Exercise objective:
Look in the material below for the line holding "tn th b r w))". Set it down exactly, with each later line up to and including the line holding "at_ c r w))".

*** Task inputs ***

(* ===== verification/StreamBuffer.v ===== *)
(** * Stream buffer (backend/app/infrastructure/stream/buffer.py, overflow.py)

    The chunks of a turn, kept for replay in a Redis list with a time to live,
    or in process memory once Redis has failed; beyond a cap the oldest chunks
    move to a Postgres table.  A stored chunk is the JSON value of its text;
    instants are milliseconds, and the process clock and the server's clock
    are read as one. *)

From S2P Require Import Prelude Json Redis.

Record chunk := { c_id : Z; c_type : string; c_data : json }.

(** ** Lists in Redis (RPUSH, LTRIM; LRANGE and LLEN read the value) *)

Class RedisList (St V : Type) `{RedisKV St (list V)} := {
  redis_rpush : Z -> string -> V -> St -> St;
  redis_ltrim : Z -> string -> nat -> St -> St;
  look_rpush now t k v s k' : now <= t ->
    look t k' (redis_rpush now k v s) =
      if decide (k' = k) then
        unexpired t (Some (default [] (redis_get now k s) ++ [v], look now k s ≫= snd))
      else look t k' s;
  (** LTRIM k n -1; a list that becomes empty is removed *)
  look_ltrim now t k n s k' : now <= t ->
    look t k' (redis_ltrim now k n s) =
      if decide (k' = k) then
        unexpired t (e ← look now k s;
                     match drop n e.1 with [] => None | l => Some (l, e.2) end)
      else look t k' s;
}.

Definition kv_ltrim {V} (now : Z) (k : string) (n : nat) (s : kv_map (list V)) : kv_map (list V) :=
  match kv_look now k s with
  | Some (l, e) => match drop n l with [] => delete k s | l' => <[k := (l', e)]> s end
  | None => delete k s
  end.
#[export] Instance respects_ret {A} (a : A) : Respects R (mret a : store A).
Proof. intros w. by simpl. Qed.
#[export] Instance respects_throw {A} (e : store_exc) : Respects R (throw e : store A).
Proof. intros w. by simpl. Qed.
#[export] Instance respects_get : Respects R (get_st : store world).
Proof. intros w. by simpl. Qed.
#[export] Instance respects_query {A} (q : database -> A) : Respects R (query q).
Proof. intros w. by simpl. Qed.

#[export] Instance respects_bind {A B} (c : store A) (f : A -> store B) :
  Respects R c -> (forall a, Respects R (f a)) -> Respects R (c ≫= f).
Proof.
  intros Hc Hf w. unfold mbind, io_bind. specialize (Hc w).
  destruct (c w) as [[a|e] w']; [|done]. etrans; [exact Hc|apply Hf].
Qed.

#[export] Instance respects_session {A} (c : store A) :
  Rollback R -> Respects R c -> Respects R (get_session c).
Proof.
  intros Hr Hc w. unfold get_session. specialize (Hc w).
  destruct (c w) as [[a|e] w']; [done|by apply Hr].
Qed.

#[export] Instance respects_scalar {A} (l : list A) : Respects R (scalar_one_or_none l).
Proof. destruct l as [|x [|y l]]; apply _. Qed.

End respects.

(** Follows the structure of a computation down to its primitives. *)
Ltac solve_respects :=
  repeat lazymatch goal with
  | |- Respects _ (mbind _ _) => simple apply respects_bind; [try typeclasses eauto..| |intros ?]
  | |- Respects _ (get_session _) => simple apply respects_session; [try typeclasses eauto..|]
  | |- Respects _ (match ?x with _ => _ end) => destruct x
  | |- Respects _ (lock_thread _ _) => unfold lock_thread
  | |- Respects _ _ => typeclasses eauto
  | |- PreOrder _ => typeclasses eauto
  | |- Rollback _ => typeclasses eauto
  end.

(** The primitives: [same_shape] is the strongest of the three. *)
Lemma respects_weaken {A} (R R' : world -> world -> Prop) (c : store A) :
  (forall w w', R w w' -> R' w w') -> Respects R c -> Respects R' c.
Proof. intros H Hc w. apply H, Hc. Qed.

Lemma same_shape_appends w w' : same_shape w w' -> appends w w'.
Proof. intros (_ & H & _). unfold appends. by rewrite H. Qed.
Lemma same_shape_supply w w' : same_shape w w' -> supply_le w w'.
Proof. by intros (? & _). Qed.

#[export] Instance uuid4_shape : Respects same_shape uuid4.
Proof. intros w. split_and!; [split; simpl; [done|lia]|done|done]. Qed.
#[export] Instance mark_shape keys : Respects same_shape (mark keys).
Proof. intros w. done. Qed.
#[export] Instance insert_event_shape e : Respects same_shape (insert_event e).
Proof. intros w. unfold insert_event. by case_match. Qed.
#[export] Instance insert_part_shape p : Respects same_shape (insert_part p).
Proof. intros w. unfold insert_part. by case_match. Qed.
#[export] Instance update_parts_shape sel f : Respects same_shape (update_parts sel f).
Proof. done. Qed.

#[export] Instance shape_supply {A} (c : store A) : Respects same_shape c -> Respects supply_le c | 20.
Proof. apply respects_weaken, same_shape_supply. Qed.
#[export] Instance shape_appends {A} (c : store A) : Respects same_shape c -> Respects appends c | 20.
Proof. apply respects_weaken, same_shape_appends. Qed.

Lemma thread_keys_update (p : ThreadModel -> bool) f d :
  (forall t, t_id (f t) = t_id t /\ t_tenant_id (f t) = t_tenant_id t) ->
  thread_keys (with_threads (map (fun t => if p t then f t else t) (threads d)) d) = thread_keys d.
Proof.
  intros Hf. unfold thread_keys. cbn [threads with_threads]. rewrite map_map. apply map_ext.
  intros t. destruct (p t); [|done]. by destruct (Hf t) as [-> ->].
Qed.

#[export] Instance update_summary_shape t th b p v q :
  Respects same_shape (update_thread t th (set_summary_fields b p v q)).
Proof. intros w. split_and!; [done|done|]. by apply thread_keys_update. Qed.
#[export] Instance update_archived_shape t th b q :
  Respects same_shape (update_thread t th (set_archived_field b q)).
Proof. intros w. split_and!; [done|done|]. by apply thread_keys_update. Qed.

#[export] Instance lock_thread_shape t th : Respects same_shape (lock_thread t th).
Proof. solve_respects. Qed.
#[export] Instance add_event_shape t th s ty r d : Respects same_shape (add_event t th s ty r d).
Proof. unfold add_event. solve_respects. Qed.
#[export] Instance add_parts_shape t th m i l : Respects same_shape (add_parts t th m i l).
Proof. revert i. induction l as [|[[ty c] rc] l IH]; intros i; simpl; solve_respects. Qed.
#[export] Instance copy_parts_shape t th m l : Respects same_shape (copy_parts t th m l).
Proof. induction l; simpl; solve_respects. Qed.

#[export] Instance insert_thread_supply t : Respects supply_le (insert_thread t).
Proof. intros w. unfold insert_thread. by case_match. Qed.
#[export] Instance insert_message_supply m : Respects supply_le (insert_message m).
Proof. intros w. unfold insert_message. by case_match. Qed.
#[export] Instance insert_thread_appends t : Respects appends (insert_thread t).
Proof. intros w. unfold insert_thread, appends. by case_match. Qed.
#[export] Instance insert_message_appends m : Respects appends (insert_message m).
Proof. intros w. unfold insert_message, appends. case_match; [done|]. by apply prefix_app_r. Qed.
#[export] Instance copy_messages_supply t s n c a im l : Respects supply_le (copy_messages t s n c a im l).
Proof. revert im. induction l; intros im; simpl; solve_respects. Qed.
#[export] Instance copy_messages_appends t s n c a im l : Respects appends (copy_messages t s n c a im l).
Proof. revert im. induction l; intros im; simpl; solve_respects. Qed.

(** *** The calls *)

#[export] Instance get_thread_shape t th : Respects same_shape (get_thread t th).
Proof. unfold get_thread. solve_respects. Qed.
#[export] Instance create_thread_appends t c s e r : Respects appends (create_thread t c s e r).
Proof. unfold create_thread. solve_respects. Qed.
#[export] Instance get_or_create_appends t c s e : Respects appends (get_or_create_for_conversation t c s e).
Proof. unfold get_or_create_for_conversation. solve_respects. Qed.
#[export] Instance delete_appends t e : Respects appends (delete_by_end_user t e).
Proof.
  intros w. unfold appends, delete_by_end_user, get_session, query, get_st, modify, mark, mbind, io_bind.
  done.
Qed.
#[export] Instance append_new_appends t th a : Respects appends (append_new t th a).
Proof. unfold append_new. solve_respects. Qed.
#[export] Instance append_message_appends t th a : Respects appends (append_message t th a).
Proof. unfold append_message. solve_respects. Qed.
#[export] Instance append_event_shape t th ty d r : Respects same_shape (append_event t th ty d r).
Proof. unfold append_event. solve_respects. Qed.
#[export] Instance set_summary_shape t th b p m r dg : Respects same_shape (set_summary t th b p m r dg).
Proof. unfold set_summary. solve_respects. Qed.
#[export] Instance set_archived_shape t th b r : Respects same_shape (set_archived t th b r).
Proof. unfold set_archived. solve_respects. Qed.
#[export] Instance clear_shape t th k p r : Respects same_shape (clear_tool_results t th k p r).
Proof. unfold clear_tool_results. solve_respects. Qed.
#[export] Instance fork_appends t s a c r : Respects appends (fork_thread t s a c r).
Proof. unfold fork_thread. solve_respects. Qed.

(** ** Sequences 1, 2, ..., n *)

Definition upto (n : nat) : list Z := map Z.of_nat (seq 1 n).
Definition contiguous (l : list Z) : Prop := l ≡ₚ upto (length l).

Lemma length_upto n : length (upto n) = n.
Proof. unfold upto. by rewrite length_map, length_seq. Qed.

Lemma elem_of_upto n z : z ∈ upto n <-> 1 <= z <= Z.of_nat n.
Proof.
  unfold upto. rewrite list_elem_of_In, in_map_iff. split.
  - intros (k & <- & Hk%in_seq). lia.
  - intros H. exists (Z.to_nat z). split; [lia|]. apply in_seq. lia.
Qed.

Lemma upto_S n : upto (S n) = upto n ++ [Z.of_nat n + 1].
Proof. unfold upto. rewrite seq_S, map_app. simpl. do 2 f_equal. lia. Qed.
(* ===== verification/ThreadProps.v ===== *)
(** * What the thread store promises

    The theorems about the calls of Threads.v over any history of calls:
    contiguous append-only logs, request deduplication, forks, pagination,
    the reclaiming of tool results and the replica window. *)

From S2P Require Import Prelude Json Replicas Threads ThreadLog.

(** ** Histories *)

Inductive step (w : world) : world -> Prop :=
| step_create tn c s e r : step w (snd (create_thread tn c s e r w))
| step_get_or_create tn c s e : step w (snd (get_or_create_for_conversation tn c s e w))
| step_delete tn e : step w (snd (delete_by_end_user tn e w))
| step_append tn th a : step w (snd (append_message tn th a w))
| step_event tn th ty d r : step w (snd (append_event tn th ty d r w))
| step_summary tn th b p m r dg : step w (snd (set_summary tn th b p m r dg w))
| step_archived tn th b r : step w (snd (set_archived tn th b r w))
| step_clear tn th k p r : step w (snd (clear_tool_results tn th k p r w))
| step_fork tn th at_ c r : step w (snd (fork_thread tn th at_ c r w))
| step_read {A} keys (q : database -> A) : step w (snd (_read_session keys q w))
(** The rest of the process: other users of the random source, the clock, the
    replicas, the conversations table. *)
| step_env n q rs cs : (used w <= n)%nat ->
    step w {| db := {| conversations := cs; threads := threads (db w); messages := messages (db w);
                       parts := parts (db w); events := events (db w) |};
              replica_dbs := rs; router := router w; uuids := uuids w; used := n; now := q |}.

(** The empty store. *)
Definition initial (random : nat -> string) (convs : list string) (r : ReplicaRouter) : world := {|
  db := {| conversations := convs; threads := []; messages := []; parts := []; events := [] |};
  replica_dbs := []; router := r; uuids := random; used := 0; now := 0 |}.

Definition reachable (random : nat -> string) (convs : list string) (r : ReplicaRouter)
  : world -> Prop := rtc step (initial random convs r).

#[export] Instance read_session_shape {A} keys (q : database -> A) :
  Respects same_shape (_read_session keys q).
Proof. intros w. unfold _read_session. by destruct (get_read_session _ _ _ _) as [[?|?] ?]. Qed.

Lemma keeps_inv_snd {A} (c : store A) w : keeps_inv c -> log_inv w -> log_inv (snd (c w)).
Proof. intros Hc Hw. specialize (Hc w Hw). by destruct (c w) as [[?|?] ?]. Qed.

Lemma step_inv w w' : step w w' -> log_inv w -> log_inv w'.
Proof.
  intros [].
  - apply keeps_inv_snd, create_thread_inv.
  - apply keeps_inv_snd, get_or_create_inv.
  - apply keeps_inv_snd, delete_inv.
  - apply keeps_inv_snd, append_message_inv.
  - apply keeps_inv_snd, keeps_inv_shape, append_event_shape.
  - apply keeps_inv_snd, keeps_inv_shape, set_summary_shape.
  - apply keeps_inv_snd, keeps_inv_shape, set_archived_shape.
  - apply keeps_inv_snd, keeps_inv_shape, clear_shape.
  - apply keeps_inv_snd, fork_inv.
  - apply keeps_inv_snd, keeps_inv_shape, read_session_shape.
  - by apply log_inv_shape.
Qed.

Lemma step_appends w w' : step w w' -> appends w w'.
Proof.
  intros [].
  - apply create_thread_appends.
  - apply get_or_create_appends.
  - apply delete_appends.
  - apply append_message_appends.
  - apply same_shape_appends, append_event_shape.
  - apply same_shape_appends, set_summary_shape.
  - apply same_shape_appends, set_archived_shape.
  - apply same_shape_appends, clear_shape.
  - apply fork_appends.
  - apply same_shape_appends, read_session_shape.
  - unfold appends. done.
Qed.

Lemma initial_inv random convs r : Inj eq eq random -> log_inv (initial random convs r).
Proof.
  intros Hi. constructor.
  - intros th. constructor.
  - intros m tn Hm. by apply not_elem_of_nil in Hm.
  - constructor.
  - exact Hi.
  - intros n _. split; apply not_elem_of_nil.
Qed.

Lemma reachable_inv random convs r w : Inj eq eq random -> reachable random convs r w -> log_inv w.
Proof.
  intros Hi Hr. assert (H := initial_inv random convs r Hi). unfold reachable in Hr.
  induction Hr as [|w1 w2 w3 Hs _ IH]; [done|]. apply IH. by eapply step_inv.
Qed.

Lemma steps_inv w w' : rtc step w w' -> log_inv w -> log_inv w'.
Proof. induction 1; [done|]. intros. apply IHrtc. by eapply step_inv. Qed.

Lemma steps_appends w w' : rtc step w w' -> appends w w'.
Proof. induction 1 as [|w1 w2 w3 Hs _ IH]; [by unfold appends|]. etrans; [by apply step_appends|done]. Qed.

(** ** Logs as lists *)

Lemma log_lookup tn th w i m :
  owned th tn w -> log tn th (db w) !! i = Some m -> m_seq m = Z.of_nat i + 1.
Proof.
  intros Hw Hm. pose proof (log_seqs tn th w Hw) as Hl.
  assert (Hi : map m_seq (log tn th (db w)) !! i = Some (m_seq m)).
  { change (map m_seq ?l) with (m_seq <$> l). by rewrite list_lookup_fmap, Hm. }
  rewrite Hl in Hi. unfold upto in Hi. change (map Z.of_nat ?l) with (Z.of_nat <$> l) in Hi.
  rewrite list_lookup_fmap in Hi. apply fmap_Some in Hi as (k & Hk & ->).
  apply lookup_seq in Hk as [-> _]. lia.
Qed.

Lemma elem_of_log tn th d m :
  m ∈ log tn th d <-> m ∈ messages d /\ m_thread_id m = th /\ m_tenant_id m = tn.
Proof.
  unfold log. rewrite elem_of_sort_by, list_elem_of_In, filter_In, <- list_elem_of_In.
  unfold in_thread. by rewrite andb_true_iff, !bool_decide_eq_true.
Qed.
(** Edit adds, at the end of the thread's log, the new user message, with the
    parent of the original, and a pending assistant message whose parent it
    is; the original, a user message of the same thread, stays, and so do the
    other logs.  A target that is no user message, or a blank text, changes
    nothing. *)
Theorem edit_spec (tn th mid ct at_ : string) (rc ai : option string) (w : mutation_world) :
  log_inv (mw w) ->
  match edit tn th mid ct rc at_ ai w with
  | (Ret (orig, m, s), w') =>
      orig ∈ messages (db (mw w)) /\ m_tenant_id orig = tn /\ m_id orig = mid
      /\ m_thread_id orig = th /\ role orig = "user" /\ truthy (strip ct) = true
      /\ log tn th (db (mw w')) = log tn th (db (mw w)) ++ [m; s]
      /\ (forall tn' th', th' <> th -> log tn' th' (db (mw w')) = log tn' th' (db (mw w)))
      /\ role m = "user" /\ content m = ct /\ parent_message_id m = parent_message_id orig
      /\ role s = "assistant" /\ content s = EmptyString /\ parent_message_id s = Some (m_id m)
      /\ m_end_user_id m = None /\ m_tenant_id m = tn
      /\ exists row, audit_rows w' = audit_rows w ++ [row] /\ action row = "thread.message_edited"
                     /\ resource_id row = Some th
  | (Raise (InvalidTargetError _), w') => w' = w
  | (Raise _, w') => messages (db (mw w)) `prefix_of` messages (db (mw w'))
  end.
Proof.
  intros Hi. destruct (edit tn th mid ct rc at_ ai w) as [[[[orig m] s]|e] w'] eqn:E.
  - by eapply edit_ret.
  - assert (Hpre : messages (db (mw w)) `prefix_of` messages (db (mw w'))).
    { pose proof (steps_appends _ _ (edit_steps tn th mid ct rc at_ ai w)) as Ha. by rewrite E in Ha. }
    destruct e as [e|msg|]; [done| |done]. by eapply edit_refused.
Qed.
(* ===== verification/TextScan.v ===== *)
(** * Scanning the user's text (backend/app/modules/guardrails/)

    The values of domain/safety, the layers and decisions of types.py, and the
    two layers that run on patterns alone: the regular expressions of
    regex_fastpath.py and the jailbreak detector of jailbreak.py.  A search
    runs in a thread under a time limit: which searches pass it is an
    argument.  Processing times are not modelled. *)

From S2P Require Import Prelude Regex Tenant.

(** ** Values (domain/safety, types.py) *)

Inductive SafetyCategory :=
| PROMPT_INJECTION | PROFANITY | OFF_TOPIC | HARMFUL_CONTENT | JAILBREAK_ATTEMPT | SYSTEM_PROMPT_LEAK
| SCHEMA_VALIDATION.

Inductive ViolationSeverity := LOW | MEDIUM | HIGH | CRITICAL.

#[export] Instance severity_eq_dec : EqDecision ViolationSeverity.
Proof. solve_decision. Defined.
#[export] Instance category_eq_dec : EqDecision SafetyCategory.
Proof. solve_decision. Defined.

Inductive GuardrailLayer :=
| REGEX_FASTPATH | CLASSIFIER | NEMO_RAILS | JAILBREAK_SCAN | GUARDRAILS_AI | PII_REDACTION | SPOTLIGHTING.

#[export] Instance layer_eq_dec : EqDecision GuardrailLayer.
Proof. solve_decision. Defined.

Definition layer_name (l : GuardrailLayer) : string :=
  match l with
  | REGEX_FASTPATH => "REGEX_FASTPATH" | CLASSIFIER => "CLASSIFIER" | NEMO_RAILS => "NEMO_RAILS"
  | JAILBREAK_SCAN => "JAILBREAK_SCAN" | GUARDRAILS_AI => "GUARDRAILS_AI"
  | PII_REDACTION => "PII_REDACTION" | SPOTLIGHTING => "SPOTLIGHTING"
  end.

Inductive GuardrailDecision := ALLOW | BLOCK | REDIRECT | REDACT | ESCALATE | REASK.

#[export] Instance decision_eq_dec : EqDecision GuardrailDecision.
Proof. solve_decision. Defined.

(** The values of the metadata dictionaries. *)
Inductive datum :=
| DStr (s : string)
| DNum (q : Q)
| DBool (b : bool)
| DStrs (l : list string)
| DScores (l : list (string * Q))
| DNone
| DSpan (i j : Z)
| DMap (l : list (string * datum)).

Record SafetyViolation := {
  category : SafetyCategory;
  severity : ViolationSeverity;
  description : string;
  matched_text : option string;
  position : option (Z * Z);
  v_metadata : list (string * datum);
}.

(** [SafetyViolation.to_dict]; the names of the enumerations. *)
Definition category_name (c : SafetyCategory) : string :=
  match c with
  | PROMPT_INJECTION => "PROMPT_INJECTION" | PROFANITY => "PROFANITY" | OFF_TOPIC => "OFF_TOPIC"
  | HARMFUL_CONTENT => "HARMFUL_CONTENT" | JAILBREAK_ATTEMPT => "JAILBREAK_ATTEMPT"
  | SYSTEM_PROMPT_LEAK => "SYSTEM_PROMPT_LEAK" | SCHEMA_VALIDATION => "SCHEMA_VALIDATION"
  end.
Definition severity_name (s : ViolationSeverity) : string :=
  match s with LOW => "LOW" | MEDIUM => "MEDIUM" | HIGH => "HIGH" | CRITICAL => "CRITICAL" end.

Definition violation_to_dict (v : SafetyViolation) : list (string * datum) :=
  [("category", DStr (category_name (category v))); ("severity", DStr (severity_name (severity v)));
   ("description", DStr (description v));
   ("matched_text", match matched_text v with Some s => DStr s | None => DNone end);
   ("position", match position v with Some (i, j) => DSpan i j | None => DNone end);
   ("metadata", DMap (v_metadata v))].

Record SafetyCheckResult := {
  passed : bool;
  violations : list SafetyViolation;
  confidence : Q;
  metadata : list (string * datum);
}.

Definition serious (v : SafetyViolation) : bool :=
  bool_decide (severity v = HIGH) || bool_decide (severity v = CRITICAL).

Definition no_violation (vs : list SafetyViolation) : bool := match vs with [] => true | _ => false end.

(** [should_block] and [should_escalate] of a check. *)
Definition check_should_block (r : SafetyCheckResult) : bool := negb (passed r) && existsb serious (violations r).
Definition check_should_escalate (r : SafetyCheckResult) : bool :=
  negb (passed r) && existsb (fun v => bool_decide (severity v = MEDIUM)) (violations r).

(** The exceptions of the module (errors.py), and those of the language it
    lets through. *)
Inductive guard_exc :=
| GuardrailConfigurationError (field message : string)
| GuardrailTimeoutError (layer : string) (timeout : Q)
| GuardrailEngineError (layer message : string)
| PatternError (pattern : string)
| IndexError
| RuntimeError (message : string)
| TimeoutError
| OtherError (message : string).

(** What an empty text gets from every layer. *)
Definition empty_passes : SafetyCheckResult :=
  {| passed := true; violations := []; confidence := 1; metadata := [] |}.

(** ** The regular expressions of the fast path *)

Record RegexPattern := {
  p_name : string;
  pattern : string;
  p_category : SafetyCategory;
  p_severity : ViolationSeverity;
  action : GuardrailDecision;
  p_description : string;
}.

#[export] Instance pattern_eq_dec : EqDecision RegexPattern.
Proof. solve_decision. Defined.

(** [RegexPattern(...)], whose [__post_init__] wants a name and a pattern. *)
Definition new_pattern (name pat : string) (c : SafetyCategory) (s : ViolationSeverity) (a : GuardrailDecision)
    (d : string) : outcome guard_exc RegexPattern :=
  if negb (truthy name) then Raise (GuardrailConfigurationError "name" "RegexPattern name cannot be empty")
  else if negb (truthy pat) then Raise (GuardrailConfigurationError "pattern" "RegexPattern pattern cannot be empty")
  else Ret {| p_name := name; pattern := pat; p_category := c; p_severity := s; action := a; p_description := d |}.

Definition DEFAULT_PATTERNS : list RegexPattern := [
  {| p_name := "obvious_injection";
     pattern := "(?i)(ignore previous|disregard above|system prompt|you are now)";
     p_category := PROMPT_INJECTION; p_severity := HIGH; action := BLOCK;
     p_description := "Obvious injection attempt keywords" |};
  {| p_name := "profanity_basic";
     pattern := "(?i)(fuck|shit|bitch|asshole)";
     p_category := PROFANITY; p_severity := MEDIUM; action := REDIRECT;
     p_description := "Basic profanity detection" |};
  {| p_name := "pii_leak_keywords";
     pattern := "(?i)(credit.card|social.security|ssn|passport|driver.?s license)";
     p_category := HARMFUL_CONTENT; p_severity := HIGH; action := REDACT;
     p_description := "Potential PII leak keywords" |};
  {| p_name := "url_injection";
     pattern := "(?i)(https?://|www\.)\S+";
     p_category := PROMPT_INJECTION; p_severity := MEDIUM; action := REASK;
     p_description := "URL in user input - verify before processing" |}].

Record RegexFastpathEngine := { patterns : list RegexPattern; rf_timeout : Q }.

Definition named (name : string) (p : RegexPattern) : bool := bool_decide (p_name p = name).

(** [add_pattern]: a name that is taken is ignored. *)
Definition append_pattern (ps : list RegexPattern) (p : RegexPattern) : list RegexPattern :=
  if existsb (named (p_name p)) ps then ps else ps ++ [p].

Definition new_fastpath (custom : list RegexPattern) (timeout : Q) : RegexFastpathEngine :=
  {| patterns := foldl append_pattern DEFAULT_PATTERNS custom; rf_timeout := timeout |}.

*** End of Task inputs ***

Answer section:
| step_archived tn th b r : step w (snd (set_archived tn th b r w))
| step_clear tn th k p r : step w (snd (clear_tool_results tn th k p r w))
| step_fork tn th at_ c r : step w (snd (fork_thread tn th at_ c r w))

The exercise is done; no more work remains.